JR nous donne la réponse quand, d'un ton pressant et à voix presque basse, il s'exclame: "Des dauphins !". Nous nous précipitons calmement (si si, c'est possible) vers la proue où nous nous asseyons pour les observer. Il doit y en avoir 7 ou 8 qui se mettent à jouer avec la proue du bateau, sillonant les eaux juste devant comme si ils nous guidaient et nous narguaient à la fois. Les mots me manquent pour exprimer à quel point c'est génial de voir ça...
Au bout d'une dizaine de minutes ils semblent ralentir un peu, comme pour nous dire au revoir et puis ils plongent vers les profondeurs et nous les perdons de vue. Nous avons encore un sourire béat collé aux lèvres et sommes à 300% sous le charme de tout ce qui se trame à bord d'un voilier...
Nous arrivons à Ranguana vers 16h et à peine avons nous jetté l'ancre que Lisa et moi partons en zodiac rendre visite à Patricia, qui habite sur l'île avec ses deux frères. Il paraît qu'elle cuisine sacrément bien, et nous avons très envie de ne pas dîner à bord ce soir...et nous devons récupérer une énorme glacière pleine de glaçons pour essayer de faire tenir nos aliments et surtout pour mettre nos bières au froid ! Comme elle nous dit de ne venir que vers 19h30 pour souper, nous nageons autour du bateau et glandouillons en attendant l'heure de se faire "péter la sous-ventrière"...Ce soir là on se couche en pensant que nous ne sommes pas du tout déçus. Ni par Ranguana, ni par la cuisine de Pat'...

Mardi 15

Comme toujours, je me réveille aux aurores et assiste au lever du jour. Ce matin je suis particulièrement dans le pâté, la nuit n'a pas été très bonne...
Il a fait horriblement chaud et lourd, il n'y avait pas un poil d'air qui circulait sous le pont malgrè nos dispositifs "attrape-vent". Ce matin ça va sans doute être relax...Les oiseaux chantent, les deux pelicans qui ont élu résidence sur Ranguana sont un peu bruyants mais rien ne vient déranger l'ambiance vacances proche de la nature. Si ce n'est que...est-ce que c'est du gros rap amerloque qui pue que j'entends brailler sur la plage de Ranguana ?? Mais oui, mes oreilles ne me trahissent pas. Les frères sont entrain de commencer leur journée de travail au son de je ne sais quel groupe de rap pur et dur américain...L'ambiance est foutue, comme qui dirait...Lisa émerge sur le pont et prononce son verdict: "Je hais la globalisation ! Et pourquoi est-ce que nous nous débrouillons toujours pour exporter de la merde ? Rap, MacDo et Coca-Cola, c'est tout ce que nous avons apporté au monde !"...
Bon bah...si c'est elle qui le dit, je ne vais pas la contredire !!!
Nous passons la matinée à glandouiller (ça devient une habitude, signe inéquivoque que nous nous sentons vraiment en vacances), à nager autour du bateau, à lire et à faire du snorkel. Ensuite c'est l'heure du déjeuner et nous nous attaquons aux restes qui peuvent être sauvés de la noyade. Je ne cuisine peut-être pas aussi bien que Patricia, mais je me défends...

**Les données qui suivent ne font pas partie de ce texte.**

Lemma unset_target_blocks_commit_witness :
  fails_unset_target sample_world (EdgeBuilder.save sample_edge sample_world) /\
  fails_unset_target sample_world (EdgeBuilder.accept sample_edge sample_world) /\
  fails_unset_target sample_world
    (EdgeBuilder.status sample_get_edge sample_edge sample_world).
Proof.
  apply (unset_target_blocks_commit sample_get_edge sample_edge sample_world).
  reflexivity.
Defined.

(** ** C8 *)

(** C8. On an [EdgeBuilder] whose target is set, [accept] never submits
    properties or documents, whatever was accumulated; and on a configured
    client it succeeds with exactly two calls, in this order: the edge
    creation, then [answer_edge] with [ACCEPTED] for the edge just created. *)
Theorem accept_makes_two_calls b a w :
  EdgeBuilder.to_node_address b = Some a -> a <> "" ->
  existsb submits_payload (calls (EdgeBuilder.accept b w)) = false /\
  (configured (client w) ->
   is_ok (outcome (EdgeBuilder.accept b w)) = true /\
   calls (EdgeBuilder.accept b w) =
     [CallAddEdge (EdgeBuilder.edge_name b) a (EdgeBuilder.descriptor b);
      CallAnswerEdge a "edge_id" ACCEPTED] /\
   filter is_mutating (calls (EdgeBuilder.accept b w)) =
     calls (EdgeBuilder.accept b w)).
Proof.
  intros Hb Ha. split.
  - destruct (configured_dec (client w)) as [Hcfg|Hn].
    + rewrite (accept_run b a w Hb Ha Hcfg). reflexivity.
    + unfold EdgeBuilder.accept.
      rewrite (bind_pure _ (target_set b a w Hb Ha)).
      destruct (add_edge_unconfigured (EdgeBuilder.edge_name b) a
                  (EdgeBuilder.descriptor b) w Hn) as [Hout Hcalls].
      rewrite bind_run.
      destruct (outcome (add_edge _ _ _ w)); [discriminate|].
      cbn [calls]. rewrite Hcalls. reflexivity.
  - intros Hcfg. rewrite (accept_run b a w Hb Ha Hcfg). repeat split.
Qed.

Lemma accept_makes_two_calls_witness :
  existsb submits_payload
    (calls (EdgeBuilder.accept sample_targeted_edge sample_world)) = false /\
  calls (EdgeBuilder.accept sample_targeted_edge sample_world) =
    [CallAddEdge "KNOWS" "0xAbC" "friend";
     CallAnswerEdge "0xAbC" "edge_id" ACCEPTED].
Proof.
  destruct (accept_makes_two_calls sample_targeted_edge "0xAbC" sample_world
              eq_refl ltac:(discriminate)) as [Hnone Hcfg].
  split; [exact Hnone|].
  destruct (Hcfg (conj eq_refl eq_refl)) as [_ [Hcalls _]]. exact Hcalls.
Defined.

(** ** C9 *)

(** [status_of] neither calls nor touches the world; its outcome depends on
    the record alone. *)
Lemma status_of_outcome edge_data w :
  outcome (EdgeBuilder.status_of edge_data w) =
  match edge_data with
  | None => Ok (VStatus INVALID)
  | Some [] => Ok (VStatus INVALID)
  | Some rec =>
      match nth_error rec 3 with
      | Some v => Ok v
      | None => Raise IndexError
      end
  end.
Proof.
  destruct edge_data as [[|x rec]|]; try reflexivity.
  unfold EdgeBuilder.status_of. cbn [nonempty].
  destruct (nth_error (x :: rec) 3); reflexivity.
Qed.

Lemma status_outcome get_edge b a w r :
  EdgeBuilder.to_node_address b = Some a -> a <> "" ->
  outcome (get_edge (EdgeBuilder.edge_name b) a (EdgeBuilder.descriptor b) w)
    = Ok r ->
  outcome (EdgeBuilder.status get_edge b w) =
  outcome (EdgeBuilder.status_of r
             (final (get_edge (EdgeBuilder.edge_name b) a
                       (EdgeBuilder.descriptor b) w))).
Proof.
  intros Hb Ha Hget. unfold EdgeBuilder.status.
  rewrite (bind_pure _ (target_set b a w Hb Ha)).
  rewrite bind_run, Hget. reflexivity.
Qed.




(** ** C10 *)

Lemma accept_result b w v :
  outcome (EdgeBuilder.accept b w) = Ok v -> v = VNone.
Proof.
  unfold EdgeBuilder.accept. rewrite bind_run.
  destruct (outcome (EdgeBuilder.target b w)) as [to_addr|]; [|discriminate].
  cbn [outcome]. rewrite bind_run.
  destruct (outcome (add_edge _ _ _ _)) as [edge_id|]; [|discriminate].
  cbn [outcome]. rewrite bind_run.
  destruct (outcome (answer_edge _ _ _ _)); [|discriminate].
  cbn [outcome]. unfold ret; cbn [outcome]. intros H. injection H as <-.
  reflexivity.
Qed.

(** C10. Whenever [accept] returns, it returns [None]; on a configured
    client and with the target set it does return, its create-edge step
    having produced the id ["edge_id"], the id that [save] returns on the
    same builder and client. *)
Theorem accept_returns_None b w :
  (forall v, outcome (EdgeBuilder.accept b w) = Ok v -> v = VNone) /\
  (forall a,
     EdgeBuilder.to_node_address b = Some a -> a <> "" ->
     configured (client w) ->
     outcome (EdgeBuilder.accept b w) = Ok VNone /\
     outcome (add_edge (EdgeBuilder.edge_name b) a (EdgeBuilder.descriptor b) w)
       = Ok "edge_id" /\
     outcome (EdgeBuilder.save b w) = Ok (VStr "edge_id")).
Proof.
  split; [apply accept_result|].
  intros a Hb Ha Hcfg.
  rewrite (accept_run b a w Hb Ha Hcfg), (edge_save_run b a w Hb Ha Hcfg),
    (add_edge_run w _ _ _ Hcfg).
  repeat split.
Qed.

Lemma accept_returns_None_witness :
  outcome (EdgeBuilder.accept sample_targeted_edge sample_world) = Ok VNone /\
  outcome (EdgeBuilder.save sample_targeted_edge sample_world)
    = Ok (VStr "edge_id").
Proof.
  destruct (accept_returns_None sample_targeted_edge sample_world) as [_ H].
  destruct (H "0xAbC" eq_refl ltac:(discriminate) (conj eq_refl eq_refl))
    as [Hacc [_ Hsave]].
  split; assumption.
Defined.

(** ** Runs of [NodeBuilder.save] *)

Lemma add_node_unconfigured name w :
  ~ configured (client w) -> rejected (add_node name w).
Proof.
  intros Hn. unfold add_node.
  destruct (bound (node_type_registry (client w))) eqn:Hr.
  - destruct (bound (contract (client w))) eqn:Hc.
    + exfalso. apply Hn. split; assumption.
    + apply no_contract_rejects. assumption.
  - apply no_registry_rejects. assumption.
Qed.

Lemma banner_run b w :
  (if debug (client w)
   then print ("Saving GraphNode with NodeType " ++ NodeBuilder.graph_node_name b)
   else ret tt) w
  = mkRun (Ok tt) (after_banner b w) [].
Proof. unfold after_banner. destruct (debug (client w)); reflexivity. Qed.

Lemma client_after_banner b w : client (after_banner b w) = client w.
Proof. unfold after_banner. destruct (debug (client w)); reflexivity. Qed.

Lemma resolve_run p w :
  NodeBuilder.resolve p w =
  match node_type_registry (client w) with
  | None => mkRun (Raise (AttributeError "property_id")) w []
  | Some reg =>
      mkRun
        match reg_contract_propertyId reg (node_type_id (client w)) (key p) with
        | Ok pid => Ok (set_property_id p pid)
        | Raise e => Raise e
        end
        w [CallPropertyId (node_type_id (client w)) (key p)]
  end.
Proof.
  unfold NodeBuilder.resolve. rewrite bind_get_client.
  destruct (node_type_registry (client w)) as [reg|]; [|reflexivity].
  unfold registry_property_id. rewrite !bind_run. cbn.
  destruct (reg_contract_propertyId reg (node_type_id (client w)) (key p));
    reflexivity.
Qed.

(** One turn of the loop in terms of the session's lookup. *)
Lemma resolve_cases p w :
  (exists pid, lookup_property_id (client w) (key p) = Ok pid /\
     NodeBuilder.resolve p w =
     mkRun (Ok (set_property_id p pid)) w
       [CallPropertyId (node_type_id (client w)) (key p)]) \/
  (exists e cs, is_ok (lookup_property_id (client w) (key p)) = false /\
     NodeBuilder.resolve p w = mkRun (Raise e) w cs /\
     existsb is_mutating cs = false).
Proof.
  rewrite resolve_run. unfold lookup_property_id.
  destruct (node_type_registry (client w)) as [reg|].
  - destruct (reg_contract_propertyId reg (node_type_id (client w)) (key p))
      as [pid|e].
    + left. exists pid. split; reflexivity.
    + right. exists e, [CallPropertyId (node_type_id (client w)) (key p)].
      repeat split.
  - right. exists (AttributeError "property_id"), []. repeat split.
Qed.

Après déjeuner Veri et moi laissons Lisa et JR à bord et prenons le zodiac pour aller faire la sieste dans les hamacs que nous avons repéré sur la plage. Nous finissons par y rester presque 2 heures, à lire et à dormir sous le toit de palmes et à profiter un peu du farniente. Je finis même par avoir froid !!! Eh oui, c'est mon sang de navet qui me joue des tours, et endormie à l'ombre sous la petite brise, je me réveille parce que j'ai froid, incroyable mais vrai !
En fin d'après-midi, Veri va chercher JR et Lisa au bateau pour une scéance photo sur la plage paradisiaque. On a même eu droit à JR et Veri qui nous ont fait une démo de poses sexys. Impayable mais censuré pour ce blog...
Après une débauche de photographie nous sommes rentrés à bord parce que nous avions des invités pour le Happy Hour. Un couple très sympa d'une soixantaine d'années, qui avaient décidé de vivre à bord de leur voilier "Infini" et de voir le monde en guise de retraite. Nous avons éclusé nos provisions de légumes frais, Lisa nous a fait des quesadillas et nous avons mangé des crackers et du fromage, en buvant la fin du rhum et de la binouze. Nous avons eu, en cadeau, une des seules photos où nous sommes tous les 4 et nous avons passé notre dernière soirée à bord de Lucky Erin de manière très agréable.


Mercredi 16

Cap sur Placencia où nous sommes censés rendre le navire à midi. Bon, malgrè un départ de très bonne heure, avouons que nous savons déjà avec une certitude proche de la prémonition que nous ne serons jamais à midi au rendez-vous puisque nous comptons nous arrêter en chemin pour faire du snorkel dans la réserve marine de Laughing Bird. L'emploi du temps est serré en cette dernière demi-journée mais nous comptons profiter au maximum de l'accès facile que nous allons avoir à la réserve. Ça serait trop bête de laisser passer cette occas'...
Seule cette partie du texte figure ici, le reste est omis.